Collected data

(** [splitWord] on more input: the word ends where it ended, or, where
    it ended with the input, goes on in [raw] with the word as buffer. *)
Lemma exec_app (n : nat) :
  forall (st : wstate) (w r : gostring),
    (length (inp st) <= n)%nat ->
    exec opts st = Some (w, r, None) ->
    exec opts (extend st x) = Some (w, r ++ x, None) \/
    (r = [] /\ exec opts (extend st x) = exec opts (mkW Lraw w x)).
Proof.
  induction n as [|n IH]; intros st w r Hn H.
  - destruct (block opts st) as [[st'|w' r'|e]|] eqn:E.
    + apply block_goto in E. lia.
    + rewrite (exec_word _ _ _ _ E) in H. injection H as <- <-.
      revert E. unfold block. destruct (lbl st) eqn:El.
      * unfold raw_block. destruct (inp st) eqn:Ei; [|cbn in Hn; lia].
        cbn [length raw_loop Nat.ltb Nat.leb]. intros [= <- <-]. right.
        split; [reflexivity|]. apply exec_same_block.
        unfold block, extend. cbn [lbl buf inp]. rewrite El, Ei. reflexivity.
      * unfold escape_block. destruct (utf8.DecodeRuneInString (inp st)).
        if_goal; discriminate.
      * unfold single_block. if_goal; discriminate.
      * intros E. now apply double_loop_not_word in E.
    + rewrite (exec_fail _ _ _ E) in H. discriminate.
    + now apply block_some in E.
  - destruct (block opts st) as [[st'|w' r'|e]|] eqn:E.
    + rewrite (exec_goto _ _ _ E) in H. pose proof (block_goto _ _ _ E).
      rewrite (exec_goto _ _ _ (block_app _ _ E)). apply IH; [lia|assumption].
    + rewrite (exec_word _ _ _ _ E) in H. injection H as <- <-.
      revert E. unfold block. destruct (lbl st) eqn:El.
      * unfold raw_block. intros E.
        destruct (raw_loop_app _ (inp st) [] (buf st) (inp st) _ eq_refl (Nat.le_refl _) E)
          as [(s & [=] & _)|[(w0 & r0 & [= <- <-] & Hw)|([= -> ->] & Hw)]].
        -- left. apply exec_word. unfold block, extend. cbn [lbl buf inp].
           rewrite El. unfold raw_block. now rewrite length_app.
        -- right. split; [reflexivity|]. apply exec_same_block.
           unfold block, extend. cbn [lbl buf inp]. rewrite El.
           unfold raw_block at 1. rewrite length_app, Hw.
           apply raw_block_continue.
      * unfold escape_block. destruct (utf8.DecodeRuneInString (inp st)).
        if_goal; discriminate.
      * unfold single_block. if_goal; discriminate.
      * intros E. now apply double_loop_not_word in E.
    + rewrite (exec_fail _ _ _ E) in H. discriminate.
    + now apply block_some in E.
Qed.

* _Task objective_:
Please return the records above in their exact form.

* _Response for this exercise_:
(** [splitWord] on more input: the word ends where it ended, or, where
    it ended with the input, goes on in [raw] with the word as buffer. *)
Lemma exec_app (n : nat) :
  forall (st : wstate) (w r : gostring),
    (length (inp st) <= n)%nat ->
    exec opts st = Some (w, r, None) ->
    exec opts (extend st x) = Some (w, r ++ x, None) \/
    (r = [] /\ exec opts (extend st x) = exec opts (mkW Lraw w x)).
Proof.
  induction n as [|n IH]; intros st w r Hn H.
  - destruct (block opts st) as [[st'|w' r'|e]|] eqn:E.
    + apply block_goto in E. lia.
    + rewrite (exec_word _ _ _ _ E) in H. injection H as <- <-.
      revert E. unfold block. destruct (lbl st) eqn:El.
      * unfold raw_block. destruct (inp st) eqn:Ei; [|cbn in Hn; lia].
        cbn [length raw_loop Nat.ltb Nat.leb]. intros [= <- <-]. right.
        split; [reflexivity|]. apply exec_same_block.
        unfold block, extend. cbn [lbl buf inp]. rewrite El, Ei. reflexivity.
      * unfold escape_block. destruct (utf8.DecodeRuneInString (inp st)).
        if_goal; discriminate.
      * unfold single_block. if_goal; discriminate.
      * intros E. now apply double_loop_not_word in E.
    + rewrite (exec_fail _ _ _ E) in H. discriminate.
    + now apply block_some in E.
  - destruct (block opts st) as [[st'|w' r'|e]|] eqn:E.
    + rewrite (exec_goto _ _ _ E) in H. pose proof (block_goto _ _ _ E).
      rewrite (exec_goto _ _ _ (block_app _ _ E)). apply IH; [lia|assumption].
    + rewrite (exec_word _ _ _ _ E) in H. injection H as <- <-.
      revert E. unfold block. destruct (lbl st) eqn:El.
      * unfold raw_block. intros E.
        destruct (raw_loop_app _ (inp st) [] (buf st) (inp st) _ eq_refl (Nat.le_refl _) E)
          as [(s & [=] & _)|[(w0 & r0 & [= <- <-] & Hw)|([= -> ->] & Hw)]].
        -- left. apply exec_word. unfold block, extend. cbn [lbl buf inp].
           rewrite El. unfold raw_block. now rewrite length_app.
        -- right. split; [reflexivity|]. apply exec_same_block.
           unfold block, extend. cbn [lbl buf inp]. rewrite El.
           unfold raw_block at 1. rewrite length_app, Hw.
           apply raw_block_continue.
      * unfold escape_block. destruct (utf8.DecodeRuneInString (inp st)).
        if_goal; discriminate.
      * unfold single_block. if_goal; discriminate.
      * intros E. now apply double_loop_not_word in E.
    + rewrite (exec_fail _ _ _ E) in H. discriminate.
    + now apply block_some in E.
Qed.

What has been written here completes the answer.